Exercise requirements ::
Write out, word for word, every line in the data below from the one containing "unfold UserIndex.Remove; destruct" to the one containing "intros (Hi & Hu & Ht) Hz Hid", both of them included.

Provided information ::
Segment Open

(** ** A creation that was refused *)
Section Refused.
Context (x : Session) (now : Z).
(** Nothing in the store or the log uses what [x] needs, but for sessions that have expired. *)
Definition free (s : Store) : Prop :=
  sessions s !! ID x = None /\ userIndex s !! UserID x = None /\ tokens s !! TokenHash x = None.
Definition unrelated (y : Entry) : Prop :=
  match ESession y with
  | Some z => TokenHash z <> TokenHash x /\
              (OpType y = OpTypeCreate -> ID z = ID x \/ UserID z = UserID x -> ExpiresAt z < now)
  | None => True
  end.
Lemma update_free v z s : free s -> TokenHash z <> TokenHash x -> free (after (MemoryStore.Update z v) s).
Proof.
  intros (Hi & Hu & Ht) Hz; unfold after, MemoryStore.Update; destruct (Session.Validate z); [done|].
  unfold bind, get_st, upd_st, ret; destruct (sessions s !! ID z) eqn:E; [|done].
  assert (ID z <> ID x) by congruence; destruct (negb _); [done|].
  assert (forall toks : gmap string string, toks !! TokenHash x = None -> (if String.eqb (TokenHash s0) "" then toks else delete (TokenHash s0) toks) !! TokenHash x = None) as Hd.
  { intros toks Hn; case_match; [done|]; by apply lookup_delete_None; right. }
  repeat case_match; unfold free; cbn; rewrite ?lookup_insert_ne by done; split_ands; try done; by apply Hd.
Qed.
Lemma delete_free id s : free s -> free (after (MemoryStore.Delete id) s).
Proof.
  intros (Hi & Hu & Ht); unfold after, MemoryStore.Delete, bind, get_st, upd_st, ret; destruct (sessions s !! id) as [z|]; [|done].
  unfold free, drop_session; cbn; split_ands; [by apply lookup_delete_None; right| |case_match; [done|by apply lookup_delete_None; right]].
  unfold UserIndex.Remove; destruct (decide (UserID z = UserID x)) as [->|Hne]; [by rewrite Hu|].
  destruct (userIndex s !! UserID z); [|done]; case_decide; rewrite ?lookup_delete_ne, lookup_insert_ne by done; done.
Qed.
Lemma create_free z s : free s -> TokenHash z <> TokenHash x -> ID z <> ID x -> UserID z <> UserID x -> free (after (MemoryStore.Create z) s).
Proof.
  intros (Hi & Hu & Ht) Hz Hid Hus; unfold after, MemoryStore.Create; destruct (Session.Validate z); [done|].
  unfold bind, get_st, upd_st, ret; destruct (_ <=? _); [done|]; case_decide; [done|]; destruct (negb _ && _); [done|].
  unfold free, put_session, UserIndex.Add; cbn; rewrite !lookup_insert_ne by done; split_ands; try done.
  case_match; [done|by rewrite lookup_insert_ne].
Qed.
Lemma replay_free y s : free s -> entry_good y -> unrelated y -> free (replay_step now s y).
Proof.
  intros Hf Hg Hu; unfold replay_step; destruct (skipped_entry now y) eqn:Hsk; [done|].
  destruct y as [op ts sid ver [z|]]; unfold unrelated, entry_good in *; cbn [ESession OpType] in *; [destruct Hu as [Ht Hc], Hg as [->| ->]|subst op].
  - rewrite (step_create ts z s : step s (MkEntry OpTypeCreate ts sid ver (Some z)) = _).
    unfold skipped_entry in Hsk; cbn in Hsk; apply Z.ltb_ge in Hsk.
    apply create_free; [done|done| |]; intros He; assert (ExpiresAt z < now) by (apply Hc; [done|tauto]); lia.
  - rewrite (step_update ts z s : step s (MkEntry OpTypeUpdate ts sid ver (Some z)) = _); by apply update_free.
  - rewrite (step_delete ts sid s : step s (MkEntry OpTypeDelete ts sid ver None) = _); by apply delete_free.
Qed.
Lemma replay_frees l s : free s -> Forall entry_good l -> Forall unrelated l -> free (foldl (replay_step now) s l).
Proof.
  intros Hf Hg; revert s Hf; induction Hg as [|y l Hy Hg IH]; intros s Hf Hu; [done|]; apply Forall_cons in Hu as [Hu1 Hu].
  cbn [foldl]; apply IH; [by apply replay_free|done].
Qed.
End Refused.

Segment Closed

Finished task ::
  unfold UserIndex.Remove; destruct (decide (UserID z = UserID x)) as [->|Hne]; [by rewrite Hu|].
  destruct (userIndex s !! UserID z); [|done]; case_decide; rewrite ?lookup_delete_ne, lookup_insert_ne by done; done.
Qed.
Lemma create_free z s : free s -> TokenHash z <> TokenHash x -> ID z <> ID x -> UserID z <> UserID x -> free (after (MemoryStore.Create z) s).
Proof.
  intros (Hi & Hu & Ht) Hz Hid Hus; unfold after, MemoryStore.Create; destruct (Session.Validate z); [done|].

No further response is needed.